Thousands of families and communities now make a better living restoring the environment and protecting the region’s biodiversity. But the challenges are still huge.
“Banks won’t dole out credit for this kind of project. They still don’t think it’s a worthwhile investment,” Silva told Mongabay, adding that government support has also fallen under both the Terner and Bolsonaro administrations.
Resource sharing among members helps bridge that gap. A pay-it-forward cyclical credit scheme, which is not always available to due funding limitations, and a free seed bank help support new and existing members.
In 2010, the project granted Ribeiro access to a cyclical project-based credit subsidy to plant her first chili pepper harvest, making it possible for her to get started. Once she earned the money back, the funds reverted to the next farmer.
A path away from greed and exploitation
In coming years, Coopcerrado plans to reach 10,000 families. For this, it needs access to resources such as credit, grants and donations, as well as changes in public policy.
“We want to revert this path of exploitation and greed and show that there is another possible path for the Cerrado,” Silva said.
Government action could make a huge difference in expanding the horizons of sustainable land use in the region, she said, but the prospects under Brazil’s current administration are dim. For years, the cooperative’s farmers sold flour made from the nutritious baru nut to the government for public school meals. But the program was slashed in recent years, and the government terminated the contract.
Improved land rights and government measures to support traditional communities are also in dire need, Silva said. “Many communities face high levels of precarity, but the cooperative can’t replace public policy,” she said.

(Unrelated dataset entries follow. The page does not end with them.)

(** Modelled from the spec: [extractOrIdentityMap(maybeMap, rank, context)]
    is declared outside LinalgStructuredOps.td; per the Copy and Fill rows
    of the variant table each side's map is the supplied permutation when
    there is one and the identity of the operand's rank otherwise. *)
Definition extractOrIdentityMap (maybeMap : option AffineMap) (rank : Z)
  : AffineMap :=
  match maybeMap with
  | Some m => m
  | None => identity rank
  end.

(* ================================================================== *)
(** ** Shapes and iterator kinds *)

(** Modelled from the spec: the Shape Descriptor of section 3, a sequence of
    extents, static or dynamic; its rank is the number of extents. *)
Record Extent : Type := { is_dynamic : bool; size : Z }.

Record ShapedType : Type := { extents : list Extent }.

(** [ShapedType::getRank()], an [int64_t]. *)
Definition getRank (t : ShapedType) : Z := Z.of_nat (length (extents t)).

Inductive IteratorKind : Type := parallel | reduction | window.

Definition getParallelIteratorTypeName : IteratorKind := parallel.
Definition getReductionIteratorTypeName : IteratorKind := reduction.
Definition getWindowIteratorTypeName : IteratorKind := window.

Ten years after joining the cooperative, Ribeiro says she sees a massive change on her own land, now an organic vegetable farm.
“People aren’t waking up to the fact that we’re killing the life on Earth. If we allow large-scale farmers to destroy everything here in the Cerrado and plant crops right up to the riverbanks, where are the animals going to live?” she said. “Today, my farm is a happier place. Nature feels more alive. Life around me has transformed, there are lots of birds in the sky. Even people around us who aren’t part of the cooperative have started reducing agrotoxins.”